Local directory now /.cpan/sources/authors
Not connected.
Not connected.
Not connected.
Not connected.
Not connected.
Not connected.
Bad luck... Still failed!
Can't access URL ftp://ftp.perl.org/pub/CPAN/authors/01mailrc.txt.gz.

Please check, if the URLs I found in your configuration file () are valid.
The urllist can be edited. E.g. with 'o conf urllist push ftp://myurl/'

Could not fetch authors/01mailrc.txt.gz
LWP not available
Issuing "/bin/ftp -n"
ftp.perl.org: unknown host or invalid literal address
Not connected.
Local directory now /.cpan/sources/modules
Not connected.
Not connected.
Not connected.
Not connected.
Not connected.
Not connected.
Bad luck... Still failed!
Can't access URL ftp://ftp.perl.org/pub/CPAN/modules....details.txt.gz.

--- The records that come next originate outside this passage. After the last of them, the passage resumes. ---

(** One iteration of the loop of [rpmostree_origin_remove_packages].  A
    failed [g_assert] stops the program; the entry of the name table that
    fails it is one whose NEVRA an earlier iteration has removed. *)
Definition remove_packages_step (allow_noent : bool) (package : string)
    (l : removal_locals) : M removal_locals := λ origin,
  let '(ht, found) := g_hash_table_remove (cached_local_packages origin) package in
  if found then (with_cached_local_packages ht origin, Ok (mark_local_changed l))
  else
  let '(ht, found) :=
    g_hash_table_remove (cached_local_fileoverride_packages origin) package in
  if found then
    (with_cached_local_fileoverride_packages ht origin,
     Ok (mark_local_fileoverride_changed l))
  else
  let '(ht, found) := g_hash_table_remove (cached_packages origin) package in
  if found then (with_cached_packages ht origin, Ok (mark_changed l))
  else
    match ensure_name_maps l origin with
    | Err e => (origin, Err e)
    | Ok l =>
        match lookup_name (name_to_nevra l) package with
        | Some nevra =>
            let '(ht, found) := g_hash_table_remove (cached_local_packages origin) nevra in
            if found
            then (with_cached_local_packages ht origin, Ok (mark_local_changed l))
            else (origin, Err AssertionFailed)
        | None =>
            match lookup_name (name_to_nevra_fileoverride l) package with
            | Some nevra =>
                let '(ht, found) :=
                  g_hash_table_remove (cached_local_fileoverride_packages origin) nevra in
                if found
                then (with_cached_local_fileoverride_packages ht origin,
                      Ok (mark_local_fileoverride_changed l))
                else (origin, Err AssertionFailed)
            | None =>
                if allow_noent then (origin, Ok l)
                else (origin, Err (NotRequested package))
            end
        end
    end.
(** * transform-csv: a shallow embedding of [tcsv.py] and its specification

    The class [TransformCSV] of [tcsv.py] is embedded as a record of its
    attributes together with one function per method.  Python list objects
    that the code shares between several owners (the column-name list bound
    to [self.names] and captured by the closures, the row handed from stage
    to stage inside [__next__]) live in an explicit store and are addressed
    by location, so that aliasing is part of the model.  Exceptions are
    values of an error monad. *)

From stdpp Require Import gmap strings list fin_maps.

(** ** Python values, exceptions, results *)

(** The fields of a row: strings when they come out of the csv reader,
    whatever the user functions return afterwards. *)
Inductive value :=
| VStr (s : string)
| VInt (n : Z)
| VBool (b : bool)
| VNone.

(** Python truthiness, as used by [if not fn(val)]. *)
Definition truthy (v : value) : bool :=
  match v with
  | VStr EmptyString => false
  | VStr _ => true
  | VInt n => negb (n =? 0)%Z
  | VBool b => b
  | VNone => false
  end.

(** The exceptions that occur.  [ConstraintError] and [TransformError] are
    the two classes of the module; the others are builtins.  [UserException]
    stands for any other subclass of [Exception] a user function raises;
    [KeyboardInterrupt] and [SystemExit] derive from [BaseException] only. *)
Inductive exn :=
| StopIteration
| KeyError (arg : string)
| IndexError
| TypeError (msg : string)
| AttributeError (msg : string)
| ConstraintError (column : string) (val : value) (fn_name : string) (rown : nat)
| TransformError (row : nat) (err : exn)
| UserException (tag : string)
| KeyboardInterrupt
| SystemExit.

(** [isinstance(e, Exception)]: what the clause [except Exception] catches. *)
Definition is_Exception (e : exn) : bool :=
  match e with
  | KeyboardInterrupt | SystemExit => false
  | _ => true
  end.

Inductive result (A : Type) :=
| Ok (a : A)
| Raise (e : exn).
Arguments Ok {A} a.
Arguments Raise {A} e.

(** The error monad, with stdpp's notation [x ← r; k] for sequencing. *)
Global Instance result_ret : MRet result := @Ok.
Global Instance result_bind : MBind result := λ A B k r,
  match r with
  | Ok a => k a
  | Raise e => Raise e
  end.

(** A Python callable: its [__name__] and its behaviour on a positional
    argument list.  User functions are taken to be pure (they neither touch
    the pipeline nor the row object they are not given). *)
Record callable := Callable {
  fn_name : string;
  call : list value → result value
}.

(** ** List objects *)

Definition loc := nat.

(** A store of list objects; a location is an index into it. *)
Definition alloc {A} (h : list (list A)) (l : list A) : list (list A) * loc :=
  (h ++ [l], length h).

Definition deref {A} (h : list (list A)) (r : loc) : list A :=
  default [] (h !! r).

(** [l[i]] and [l[i] = x] for a non-negative index. *)
Definition getitem {A} (l : list A) (i : nat) : result A :=
  match l !! i with
  | Some x => Ok x
  | None => Raise IndexError
  end.

Definition setitem {A} (l : list A) (i : nat) (x : A) : result (list A) :=
  if decide (i < length l) then Ok (<[i:=x]> l) else Raise IndexError.

(** [d[k]] on the name-to-index dictionary. *)
Definition dict_getitem (d : gmap string nat) (k : string) : result nat :=
  match d !! k with
  | Some i => Ok i
  | None => Raise (KeyError k)
  end.

(** [dict(zip(names, range(len(names))))]: later pairs overwrite earlier
    ones. *)
Definition dict_zip_range (names : list string) : gmap string nat :=
  foldl (λ d p, <[p.1 := p.2]> d) ∅ (zip names (seq 0 (length names))).
Arguments dict_zip_range : simpl never.

(** ** The pipeline object *)

(** The closures appended to [self.mutation_fns], by the name of the inner
    function; [columns] is the list object the closure captured. *)
Inductive mutation :=
| Clo_f (val : value)
| Clo_add_column_fn (fn : callable) (columns : loc)
| Clo_mutate_fn (fn : callable) (columns : loc).

(** The closures appended to [self.constraint_fns]. *)
Inductive constraint_closure :=
| Clo_constraint_fn (fn : callable) (columns : loc).

(** The attributes of a [TransformCSV] instance.  [reader] holds the rows the
    csv reader has not produced yet; [names] is a reference into [lists];
    [select_fn] is [None] for the initial [lambda row: row] and [Some c] for
    the closure [select_fn] whose [columns] is the list object [c]. *)
Record TransformCSV := Self {
  rownumber : nat;
  reader : list (list string);
  names : loc;
  lists : list (list string);
  idx : gmap string nat;
  mutation_fns : list mutation;
  constraint_fns : list constraint_closure;
  select_fn : option loc
}.

(** The contents of [self.names]. *)
Definition names_of (self : TransformCSV) : list string :=
  deref (lists self) (names self).

(** *** Construction *)

Fixpoint skip_rows (skiprows : nat) (rd : list (list string)) (rn : nat)
  : result (list (list string) * nat) :=
  match skiprows with
  | 0 => Ok (rd, rn)
  | S k =>
      match rd with
      | [] => Raise StopIteration
      | _ :: rest => skip_rows k rest (S rn)
      end
  end.

(** [__init__] with [_create_reader]: [file] is what the csv reader yields
    for the opened input file. *)
Definition __init__ (file : list (list string)) (skiprows : nat)
  : result TransformCSV :=
  '(rd, rn) ← skip_rows skiprows file 1;
  match rd with
  | [] => Raise StopIteration
  | header :: rest =>
      Ok {| rownumber := rn; reader := rest;
            names := 0; lists := [header];
            idx := dict_zip_range header;
            mutation_fns := []; constraint_fns := [];
            select_fn := None |}
  end.
(** * NF-Watch launcher icon generator (generate_icons.py)

    A shallow embedding of the icon generation script and of the parts of
    the imaging and operating-system libraries it calls, followed by the
    properties of the script.

    The script is a straight-line Python module: it opens one source image,
    converts it to RGBA, and for each of five density buckets writes a
    square resize and a round crop of that resize; it then writes one
    larger foreground image and removes a stale XML drawable.

    The Python objects the script manipulates (PIL images) are mutable and
    are passed by reference, so the embedding keeps an object store next to
    the file system.  *)

From stdpp Require Import base option list gmap strings.
From Stdlib Require Import ZArith Lia.

Open Scope Z_scope.

(** ** Raster images *)

(** The PIL modes that occur: greyscale and true colour, each with or
    without an alpha band. *)
Inductive Mode := Mode_L | Mode_LA | Mode_RGB | Mode_RGBA.

Global Instance Mode_eq_dec : EqDecision Mode.
Proof. solve_decision. Defined.

(** A pixel is the list of its band values, in band order. *)
Definition Pixel := list Z.

(** An image object: its mode, its [(width, height)] and its pixels in
    row-major order, as [Image.getdata] lists them. *)
Record Image := mkImage {
  im_mode : Mode;
  im_size : Z * Z;
  im_data : list Pixel
}.

Global Instance Image_eq_dec : EqDecision Image.
Proof. solve_decision. Defined.

Definition width (im : Image) : Z := fst (im_size im).
Definition height (im : Image) : Z := snd (im_size im).

(** Number of colour bands, and the mode obtained by adding an alpha band. *)
Definition color_bands (m : Mode) : nat :=
  match m with
  | Mode_L | Mode_LA => 1%nat
  | Mode_RGB | Mode_RGBA => 3%nat
  end.

Definition bands (m : Mode) : nat :=
  match m with
  | Mode_L => 1%nat
  | Mode_LA => 2%nat
  | Mode_RGB => 3%nat
  | Mode_RGBA => 4%nat
  end.

Definition has_alpha (m : Mode) : bool :=
  match m with
  | Mode_LA | Mode_RGBA => true
  | _ => false
  end.

Definition with_alpha (m : Mode) : Mode :=
  match m with
  | Mode_L | Mode_LA => Mode_LA
  | Mode_RGB | Mode_RGBA => Mode_RGBA
  end.

(** The buffer holds one pixel per position. *)
Definition well_formed (im : Image) : Prop :=
  length (im_data im) = Z.to_nat (width im * height im).

(** [im.getpixel((x, y))]; [None] stands for the [IndexError] outside the
    image. *)
Definition pixel_at (im : Image) (x y : Z) : option Pixel :=
  if bool_decide (0 <= x < width im /\ 0 <= y < height im)
  then im_data im !! Z.to_nat (y * width im + x)
  else None.

(** The alpha value of a pixel of an image with an alpha band, which is
    the last band. *)
Definition alpha_at (im : Image) (x y : Z) : option Z :=
  p ← pixel_at im x y;
  if has_alpha (im_mode im) then last p else None.

(** The colour bands of a pixel. *)
Definition color_at (im : Image) (x y : Z) : option (list Z) :=
  p ← pixel_at im x y; Some (take (color_bands (im_mode im)) p).

(** [Image.new(mode, size, color)]: every band of every pixel is [color]. *)
Definition new_image (m : Mode) (sz : Z * Z) (color : Z) : Image :=
  mkImage m sz (replicate (Z.to_nat (fst sz * snd sz)) (replicate (bands m) color)).

(** [convert("RGBA")] on one pixel: grey is replicated, a missing alpha
    band becomes fully opaque. *)
Definition to_rgba (m : Mode) (p : Pixel) : Pixel :=
  match m with
  | Mode_L => let v := default 0 (p !! 0%nat) in [v; v; v; 255]
  | Mode_LA => let v := default 0 (p !! 0%nat) in [v; v; v; default 255 (p !! 1%nat)]
  | Mode_RGB => take 3 p ++ [255]
  | Mode_RGBA => p
  end.

Definition convert_rgba (im : Image) : Image :=
  mkImage Mode_RGBA (im_size im) (to_rgba (im_mode im) <$> im_data im).

(** A bounding box [(x0, y0, x1, y1)]. *)
Definition Box : Type := Z * Z * Z * Z.

(** [(0, 0) + img.size]: tuple concatenation. *)
Definition box_of_size (sz : Z * Z) : Box := (0, 0, fst sz, snd sz).

(** Writing one alpha value into a pixel: the alpha band is replaced when
    the mode has one and appended otherwise. *)
Definition put_alpha_pixel (m : Mode) (p : Pixel) (q : Pixel) : Pixel :=
  take (color_bands m) p ++ [default 0 (q !! 0%nat)].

Please check, if the URLs I found in your configuration file () are valid.
The urllist can be edited. E.g. with 'o conf urllist push ftp://myurl/'

Could not fetch modules/02packages.details.txt.gz
LWP not available
Issuing "/bin/ftp -n"
ftp.perl.org: unknown host or invalid literal address
Not connected.
Local directory now /.cpan/sources/modules
Not connected.
Not connected.
Not connected.
Not connected.
Not connected.
Not connected.
Bad luck... Still failed!
Can't access URL ftp://ftp.perl.org/pub/CPAN/modules/03modlist.data.gz.

Please check, if the URLs I found in your configuration file () are valid.
The urllist can be edited. E.g. with 'o conf urllist push ftp://myurl/'

Could not fetch modules/03modlist.data.gz
Warning: Cannot install Digest::MD5, don't know what it is.
Try the command

i /Digest::MD5/

to find objects with matching identifiers.

cpan>

Pl advice me. I appreciate your time and thanks in advance.


----------



## Citizen_D (Mar 24, 2005)

Chrs,

I don't have a lot of experience here, but it would appear as though the shell can't get to any of the CPAN repositories. Are you behind a firewall? Have access to the internet (ftp protocol)? You might want to check the network side first and be sure you can ftp to the required servers, then try again.

Hope this helps,

D


----------